The perseverance of prayer, dialogue, truth and support with Lenten resolve is a way to end the war in Ukraine and 12 other conflicts around the world, a panel of experts said Thursday during a streamed discussion sponsored by the Initiative on Catholic Social Thought and Public Life at Georgetown University.

“War in Ukraine: Human Agony, Global Crisis, Moral Principles” was the title of the virtual event.The invasion of Ukraine by Russia has driven 4 million people from their homes, killed thousands of civilians and soldiers, flattened cities and generated near nonstop media coverage of the horrors occurring in the European nation.

“The Passion and the Crucifixion, that is what is happening,” said Archbishop Borys Gudziak, metropolitan archbishop of Philadelphia for Ukrainian Catholics in the United States.

That the war is happening during Lent “is a special invitation to discover what we can do and what our leaders can do to stop the war,” said Canadian Cardinal Michael Czerny, SJ, interim prefect of the Vatican’s Dicastery for Promoting Integral Human Development, who visited Ukraine and neighboring countries recently as Pope Francis’ personal ambassador.

The discussion was led by John Carr, executive director of the Georgetown initiative.
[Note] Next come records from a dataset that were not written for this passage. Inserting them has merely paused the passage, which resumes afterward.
(** [tlsf_free]; a failed [assert] is a fault. *)
Definition tlsf_free (s : tstate) (hdr : Z) : outcome tstate :=
  header ← ld_header s hdr;
  if has_flag (hflags header) MP_BLOCK_FLAG_TLSF_ARENA then Fault
  else
    r ← find_pool s (subpool header);
    let '(i, tp) := r in
    r ← tlsf_free_block tp (theap s) (raw_base header);
    let '(tp, h) := r in
    Done (TState (flags s) (<[i := tp]> (tlsf_root s)) h (headers s) (payload s)
            (u64 (tlsf_allocated_bytes s - usable_size header)) (total_pool_size s) (osys s)).

Definition tlsf_try_inplace_expand (s : tstate) (hdr new_size : Z) : outcome (bool * tstate) :=
  header ← ld_header s hdr;
  if negb (alloc_type header =? ALLOC_TYPE_TLSF) then Done (false, s)
  else if raw_base header =? NULL then Done (false, s)
  else if (subpool header =? NULL) || has_flag (hflags header) MP_BLOCK_FLAG_TLSF_ARENA then Done (false, s)
  else
    r ← find_pool s (subpool header);
    let '(i, tp) := r in
    let total_needed := tlsf_total_needed (flags s) new_size in
    r ← tlsf_expand_block tp (theap s) (raw_base header) total_needed;
    let '(ok, tp, h) := r in
    if negb ok then Done (false, s)
    else
      sf ← ld (size_and_flags h) (raw_base header);
      let new_usable := u64 (block_size sf - SIZEOF_TLSF_BLOCK - SIZEOF_HEADER) in
      let p := hdr + SIZEOF_HEADER in
      let m := if has_flag (flags s) MP_FLAG_DEBUG_CANARY then fill (payload s) (p + new_size) 1 MP_CANARY_BYTE
               else payload s in
      Done (true, TState (flags s) (<[i := tp]> (tlsf_root s)) h
                    (<[hdr := set_sizes header new_size new_usable]> (headers s)) m
                    (u64 (tlsf_allocated_bytes s + u64 (new_usable - usable_size header)))
                    (total_pool_size s) (osys s)).

(** ** A fresh arena *)

Lemma zero_rows_lookup fl : fl_ok fl -> zero_rows !! fl = Some 0.
Proof.
  intros Hfl. unfold zero_rows. apply lookup_gset_to_gmap_Some. split; [|done].
  apply elem_of_list_to_set, elem_of_seqZ. unfold fl_ok, TLSF_FL_MAX in *. lia.
Qed.

Lemma zero_blocks_lookup fl sl : fl_ok fl -> sl_ok sl -> zero_blocks !! (fl, sl) = Some NULL.
Proof.
  intros Hfl Hsl. unfold zero_blocks. apply lookup_gset_to_gmap_Some. split; [|done].
  apply elem_of_list_to_set, list_elem_of_In, in_prod; apply list_elem_of_In, elem_of_seqZ;
    unfold fl_ok, sl_ok, TLSF_FL_MAX, TLSF_SL_COUNT in *; lia.
Qed.

#[local] Opaque zero_rows zero_blocks.

(** The descriptor of an arena that files the single block [b]. *)
Definition single_pool (b sz size addr : Z) : tlsf_pool :=
  let f := bucket sz in
  TPool (bit_set 0 (fst f)) (<[fst f := bit_set 0 (snd f)]> zero_rows) (<[f := b]> zero_blocks) b size addr.

Lemma empty_index b size addr k :
  index (TPool 0 zero_rows zero_blocks b size addr) k (fun _ _ => False).
Proof.
  exists (fun _ => []). constructor; cbn [fl_bitmap sl_bitmap blocks]; try done.
  - intros fl sl Hfl Hsl. exists NULL. split; [by apply zero_blocks_lookup|apply dll_nil].
  - intros fl Hfl. exists 0. split; [by apply zero_rows_lookup|]. split; [done|]. split.
    + intros sl _. by rewrite Z.testbit_0_l.
    + by rewrite Z.testbit_0_l.
  - intros f x. split; [intros Hx; by apply not_elem_of_nil in Hx|by intros (? & [] & _)].
Qed.

Lemma single_index b sz size addr k :
  16 <= sz < 2 ^ 30 -> b <> NULL -> nxt k !! b = Some NULL -> prv k !! b = Some NULL ->
  index (single_pool b sz size addr) k (fun x s => x = b /\ s = sz).
Proof.
  intros Hsz Hb Hn Hp. destruct (bucket_ok sz Hsz) as (fl & sl & E & Hfl & Hsl).
  exists (fun f => if decide (f = (fl, sl)) then [b] else []).
  unfold single_pool. rewrite E. cbn [fst snd].
  assert (Hr : 0 <= bit_set 0 sl < 2 ^ TLSF_SL_COUNT) by (apply bit_set_bound; [done|exact Hsl]).
  constructor; cbn [fl_bitmap sl_bitmap blocks].
  - intros fl' sl' Hfl' Hsl'. case_decide as D.
    + injection D as -> ->. exists b. rewrite lookup_insert_eq. split; [done|].
      split; [|apply NoDup_singleton]. split; [done|]. split; [done|]. split; [done|]. by exists NULL.
    + exists NULL. rewrite lookup_insert_ne by congruence. split; [by apply zero_blocks_lookup|apply dll_nil].
  - intros fl' Hfl'. destruct (decide (fl' = fl)) as [->|Hne].
    + exists (bit_set 0 sl). rewrite lookup_insert_eq. split; [done|]. split; [done|]. split.
      * intros sl' Hsl'. rewrite testbit_bit_set, Z.testbit_0_l by apply Hsl. cbn.
        destruct (decide (sl' = sl)) as [->|]; [rewrite decide_True, bool_decide_true by done; done|].
        rewrite decide_False, bool_decide_false by congruence. done.
      * rewrite testbit_bit_set, Z.testbit_0_l, bool_decide_true by (done || apply Hfl). split; [|done].
        intros _. apply (nonzero_bits _ _ Hr). exists sl. split; [exact Hsl|].
        rewrite testbit_bit_set by apply Hsl. by rewrite bool_decide_true, orb_true_r.
    + exists 0. rewrite lookup_insert_ne by congruence. split; [by apply zero_rows_lookup|]. split; [done|]. split.
      * intros sl' _. rewrite Z.testbit_0_l, decide_False by congruence. done.
      * rewrite testbit_bit_set, Z.testbit_0_l, bool_decide_false by (congruence || apply Hfl). done.
  - apply bit_set_bound; [done|exact Hfl].
  - intros f x. case_decide as D.
    + rewrite list_elem_of_singleton. split.
      * intros ->. exists sz. by rewrite E.
      * by intros (s & [-> _] & _).
    + split; [intros Hx; by apply not_elem_of_nil in Hx|]. intros (s & [_ ->] & E'). congruence.
  - intros x s1 s2 [_ ->] [_ ->]. done.
  - intros x s [_ ->]. done.
Qed.

Lemma create_spec o h size o' tp h' :
  tlsf_create_pool_custom o h size NULL = Done (Some tp, h', o') ->
  64 <= size < 2 ^ 30 - 8 -> 0 < sizeof_tlsf_pool < 2 ^ 32 ->
  pool_ok tp h' [(align8 size - SIZEOF_TLSF_BLOCK, true)] /\ in_region tp h h' /\
  raw_size tp = align8 size /\ tp_addr tp + sizeof_tlsf_pool = raw_area tp /\ 0 < tp_addr tp /\
  regions o' = (tp_addr tp, sizeof_tlsf_pool + raw_size tp) :: regions o /\
  forall q m, (q, m) ∈ regions o -> tp_addr tp + (sizeof_tlsf_pool + raw_size tp) <= q \/ q + m <= tp_addr tp.
Proof.
  intros Hc Hs Hz. unfold tlsf_create_pool_custom in Hc. rewrite Z.eqb_refl in Hc.
  destruct (align8_bounds size) as [Ha Hm]; [lia|lia|]. set (sz := align8 size) in *.
  rewrite !(u64_small (sz - SIZEOF_TLSF_BLOCK)) in Hc by (unfold SIZEOF_TLSF_BLOCK; lia).
  rewrite (u64_small (sizeof_tlsf_pool + sz)) in Hc by lia.
  destruct (sys_mem_alloc o (sizeof_tlsf_pool + sz)) as [raw o1] eqn:Es.
  pose proof (sys_mem_alloc_spec o (sizeof_tlsf_pool + sz) raw o1 ltac:(lia) Es) as Hsys.
  destruct (raw =? NULL); [done|]. destruct Hsys as (Hr0 & Hr1 & Hreg & Hdis).
  set (n := sz - SIZEOF_TLSF_BLOCK) in *. assert (Hnm : n mod 8 = 0) by (subst n; unfold SIZEOF_TLSF_BLOCK; zdiv).
  assert (Hn : 32 <= n < 2 ^ 30) by (subst n; unfold SIZEOF_TLSF_BLOCK; lia).
  rewrite size_or_free, block_size_mk in Hc by done. rewrite mapping_insert_eq in Hc by lia.
  destruct (bucket_ok n ltac:(lia)) as (fl & sl & E & Hfl & Hsl). rewrite E in Hc.
  cbn [mbind outcome_bind fst snd] in Hc. rewrite (ld_Some _ _ _ (zero_rows_lookup fl Hfl)) in Hc.
  cbn [mbind outcome_bind] in Hc. rewrite (zero_blocks_lookup fl sl Hfl Hsl) in Hc.
  cbn [mbind outcome_bind] in Hc. set (area := raw + sizeof_tlsf_pool) in *.
  injection Hc as <- <- <-. cbn [raw_size tp_addr raw_area].
  assert (Hnd : n = sz - SIZEOF_TLSF_BLOCK) by done. assert (Had : area = raw + sizeof_tlsf_pool) by done.
  clearbody n area. clearbody sz.
  split; [|split; [|split; [done|split; [done|split; [done|split; [done|done]]]]]].
  - assert (Esp : TPool (bit_set 0 fl) (<[fl:=bit_set 0 sl]> zero_rows) (<[(fl, sl):=area]> zero_blocks) area sz raw
                  = single_pool area n sz raw) by (unfold single_pool; by rewrite E).
    rewrite Esp. constructor; cbn [single_pool raw_area raw_size].
    + apply chain_cons. split.
      { split; [split; [unfold TLSF_MIN_BLOCK_SIZE; lia|done]|].
        cbn. hl. split; [exists false; split; [apply bit_of_refl|reflexivity]|]. split; [done|]. split; [|done].
        unfold has_node. cbn. hl. eauto. }
      split; [done|]. exists false. cbn [plast extent]. rewrite Z.add_0_r. unfold clear_links, carve, with_links. cbn [size_and_flags prev_physical flinks nxt prv]. rewrite !lookup_insert_eq. split; [reflexivity|]. split; [intros _; reflexivity|reflexivity].
    + eapply index_iff; [|apply single_index; [lia|unfold NULL; lia|cbn; by hl|cbn; by hl]].
      intros x s. rewrite elem_of_frees_cons. cbn [frees]. pose proof (not_elem_of_nil (A := Z * Z) (x, s)). tauto.
    + cbn [extent]. lia.
    + lia.
    + lia.
  - unfold in_region. cbn [raw_area raw_size].
    eapply within_trans; [|apply within_carve; unfold SIZEOF_TLSF_BLOCK in *; lia].
    split.
    + intros x Hx. cbn. rewrite !lookup_insert_ne by lia. done.
    + intros x Hx. unfold clear_links, has_node. cbn. destruct Hx as [H1 H2].
      destruct (decide (x = area)) as [->|]; [rewrite !lookup_insert_eq; eauto|].
      by rewrite !lookup_insert_ne by done.
Qed.


(** ** The chain of arenas *)

Definition apart (a b : tlsf_pool) : Prop :=
  raw_area a + raw_size a <= raw_area b \/ raw_area b + raw_size b <= raw_area a.

Record arenas_ok (ps : list tlsf_pool) (h : heap) (Ls : list (list tile)) : Prop := {
  ar_pools : Forall2 (fun tp L => pool_ok tp h L) ps Ls;
  ar_apart : forall i j a b, i <> j -> ps !! i = Some a -> ps !! j = Some b -> apart a b;
}.

(** The live blocks of all arenas. *)
Definition live (ps : list tlsf_pool) (Ls : list (list tile)) (x n : Z) : Prop :=
  exists i tp L, ps !! i = Some tp /\ Ls !! i = Some L /\ (x, n) ∈ lives (raw_area tp) L.

Record tinv (s : tstate) (Ls : list (list tile)) : Prop := {
  ti_arenas : arenas_ok (tlsf_root s) (theap s) Ls;
  ti_owned : forall tp, tp ∈ tlsf_root s -> 0 < tp_addr tp /\ tp_addr tp + sizeof_tlsf_pool = raw_area tp /\
    (tp_addr tp, sizeof_tlsf_pool + raw_size tp) ∈ regions (osys s);
}.

Lemma pool_ok_pos tp h L : pool_ok tp h L -> 0 < raw_size tp.
Proof.
  intros [Hc _ Hs _ _]. pose proof (chain_extent _ _ _ _ _ _ Hc). unfold SIZEOF_TLSF_BLOCK in *. lia.
Qed.

Lemma arenas_lookup ps h Ls i tp : arenas_ok ps h Ls -> ps !! i = Some tp ->
  exists L, Ls !! i = Some L /\ pool_ok tp h L.
Proof. intros [A _] Hi. by eapply Forall2_lookup_l in A. Qed.

Lemma apart_frame a b h h' :
  apart a b -> in_region a h h' ->
  forall x, raw_area b <= x < raw_area b + raw_size b ->
     size_and_flags h' !! x = size_and_flags h !! x /\ prev_physical h' !! x = prev_physical h !! x /\
     nxt (flinks h') !! x = nxt (flinks h) !! x /\ prv (flinks h') !! x = prv (flinks h) !! x.
Proof. intros Hap [Hw _] x Hx. apply Hw. destruct Hap; lia. Qed.
(* ===== verification/TlsfCache.v ===== *)
(** * The per-thread cache of TLSF blocks

    [mp_alloc_internal] and [mp_free] of [src/cmem_alloc.c] keep released medium-sized blocks
    in eight small stacks of the calling thread, and [tls_cache_flush_pool]
    ([src/cmem_slab.c]) and [mp_realloc] empty them.  A parked block is still live for the
    shared tier.  One thread; a pool without a per-thread arena (those are in [Arena]). *)
From S2P Require Import Prelude Dll TlsfMap BlockHeap Header Tlsf TlsfPool.
From Stdlib Require Import ZArith Lia.
From stdpp Require Import base option list gmap.
Open Scope Z_scope.

Definition TLSF_CACHE_MIN_FL : Z := 6.
Definition TLSF_CACHE_SIZES : Z := 8.
Definition TLSF_CACHE_MAX_SLOTS : Z := 8.

Record tlsf_cache_entry := Entry { e_block : Z; e_tpool : Z; e_next : Z }.

(** The arrays of [tls_cache].  A pointer to [tlsf_entries[k]] is [k + 1]. *)
Record tls_cache := TCache {
  tlsf_slots : gmap Z Z;
  tlsf_counts : gmap Z Z;
  tlsf_entries : gmap Z tlsf_cache_entry;
}.

Definition entry_at (k : Z) : Z := k + 1.
Definition ld_entry (c : tls_cache) (p : Z) : outcome tlsf_cache_entry :=
  match tlsf_entries c !! (p - 1) with Some e => Done e | None => Fault end.

(** [cache_idx], when it is in range. *)
Definition cache_index (size : Z) : outcome (option Z) :=
  fl ← tlsf_block_size_to_fl size;
  let cache_idx := fl - TLSF_CACHE_MIN_FL in
  Done (if (0 <=? cache_idx) && (cache_idx <? TLSF_CACHE_SIZES) then Some cache_idx else None).

Definition cache_unlink (c : tls_cache) (i : Z) : outcome (tlsf_cache_entry * tls_cache) :=
  p ← ld (tlsf_slots c) i;
  e ← ld_entry c p;
  Done (e, TCache (<[i := e_next e]> (tlsf_slots c)) (tlsf_counts c) (tlsf_entries c)).

Definition set_count (c : tls_cache) (i n : Z) : tls_cache :=
  TCache (tlsf_slots c) (<[i := n]> (tlsf_counts c)) (tlsf_entries c).

Definition cache_push (c : tls_cache) (i n block tpool : Z) : outcome tls_cache :=
  head ← ld (tlsf_slots c) i;
  let k := i * TLSF_CACHE_MAX_SLOTS + n in
  Done (TCache (<[i := entry_at k]> (tlsf_slots c)) (<[i := n + 1]> (tlsf_counts c))
          (<[k := Entry block tpool head]> (tlsf_entries c))).

Section Cache.
Context `{SysMem}.
Context (sizeof_tlsf_pool : Z).

(** [size_and_flags |= BLOCK_STATE_FREE; tlsf_insert_free_block(tpool, block)]. *)
Definition unpark (s : tstate) (block tpool : Z) : outcome tstate :=
  sf ← ld (size_and_flags (theap s)) block;
  h ← set_sf (theap s) block (Z.lor sf BLOCK_STATE_FREE);
  r ← find_pool s tpool;
  let '(i, tp) := r in
  r ← tlsf_insert_free_block_nolock tp h block;
  let '(tp, h) := r in
  Done (set_pools s (<[i := tp]> (tlsf_root s)) h).

(** A parked block of the right size is stamped again. *)
Definition cache_stamp (s : tstate) (block tpool sf total_needed size : Z) : outcome (Z * tstate) :=
  let hdr := block + SIZEOF_TLSF_BLOCK in
  h ← set_sf (theap s) block (Z.lor total_needed (Z.land sf BLOCK_STATE_PREV_FREE));
  let usable := u64 (total_needed - SIZEOF_TLSF_BLOCK - SIZEOF_HEADER) in
  let p := hdr + SIZEOF_HEADER in
  let m := if has_flag (flags s) MP_FLAG_DEBUG_CANARY then fill (payload s) (p + size) 1 MP_CANARY_BYTE
           else payload s in
  let m := if has_flag (flags s) MP_FLAG_ZERO_ON_ALLOC then fill m p size 0 else m in
  Done (p, TState (flags s) (tlsf_root s) h
    (<[hdr := Header MP_MAGIC_HEAD ALLOC_TYPE_TLSF 0 MP_BLOCK_FLAG_COUNTED size usable block tpool NULL 0 NULL 0]> (headers s))
    m (u64 (tlsf_allocated_bytes s + usable)) (total_pool_size s) (osys s)).

(** The cache lookup: a payload address, or [NULL] for a miss. *)
Definition cache_lookup (s : tstate) (c : tls_cache) (total_needed size : Z) : outcome (Z * tstate * tls_cache) :=
  i ← cache_index total_needed;
  match i with
  | None => Done (NULL, s, c)
  | Some i =>
      n ← ld (tlsf_counts c) i;
      if 0 <? n then
        r ← cache_unlink c i;
        let '(entry, c) := r in
        let c := set_count c i (n - 1) in
        sf ← ld (size_and_flags (theap s)) (e_block entry);
        if negb (block_size sf =? total_needed) then
          s ← unpark s (e_block entry) (e_tpool entry);
          Done (NULL, s, c)
        else
          r ← cache_stamp s (e_block entry) (e_tpool entry) sf total_needed size;
          let '(p, s) := r in Done (p, s, c)
      else Done (NULL, s, c)
  end.

(** The TLSF branch of [mp_alloc_internal]. *)
Definition medium_alloc (s : tstate) (c : tls_cache) (size : Z) : outcome (Z * tstate * tls_cache) :=
  r ← cache_lookup s c (tlsf_total_needed (flags s) size) size;
  let '(p, s, c) := r in
  if p =? NULL then
    r ← tlsf_alloc sizeof_tlsf_pool s size;
    let '(p, s) := r in Done (p, s, c)
  else Done (p, s, c).

(** The branch of [mp_free] for a shared TLSF block. *)
Definition medium_free (s : tstate) (c : tls_cache) (hdr : Z) : outcome (tstate * tls_cache) :=
  header ← ld_header s hdr;
  let size := u64 (usable_size header + SIZEOF_TLSF_BLOCK + SIZEOF_HEADER) in
  i ← cache_index size;
  match i with
  | Some i =>
      n ← ld (tlsf_counts c) i;
      if n <? TLSF_CACHE_MAX_SLOTS then
        c ← cache_push c i n (raw_base header) (subpool header);
        Done (s, c)
      else s ← tlsf_free s hdr; Done (s, c)
  | None => s ← tlsf_free s hdr; Done (s, c)
  end.
(** [while (tls_cache.tlsf_slots[i])]. *)
Fixpoint flush_class (fuel : nat) (s : tstate) (c : tls_cache) (i : Z) : outcome (tstate * tls_cache) :=
  match fuel with
  | O => Fault
  | S fuel =>
      p ← ld (tlsf_slots c) i;
      if p =? NULL then Done (s, c)
      else
        r ← cache_unlink c i;
        let '(entry, c) := r in
        s ← unpark s (e_block entry) (e_tpool entry);
        flush_class fuel s c i
  end.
The other participants were Laurie Johnston, an associate professor of theology and religious studies at Emmanuel College in Boston and the executive vice president of the Sant’Egidio Foundation for Peace and Dialogue; Gerard O’Connell, the Vatican correspondent for America magazine, who has reported extensively on Pope Francis’ response to the invasion of Ukraine; and Tetiana Stawnychy, president of Caritas Ukraine.

“The most important thing now is to stop the war … to take on board the idea that there is no such thing as a local war … this is a proxy war,” Cardinal Czerny said.

“It is a David and Goliath war,” Archbishop Gudziak added. He contended that the “Ukrainian story has been secondary” to the military conflicts in its history. “Ukrainians are saying, ‘We are made in God’s image and likeness.'”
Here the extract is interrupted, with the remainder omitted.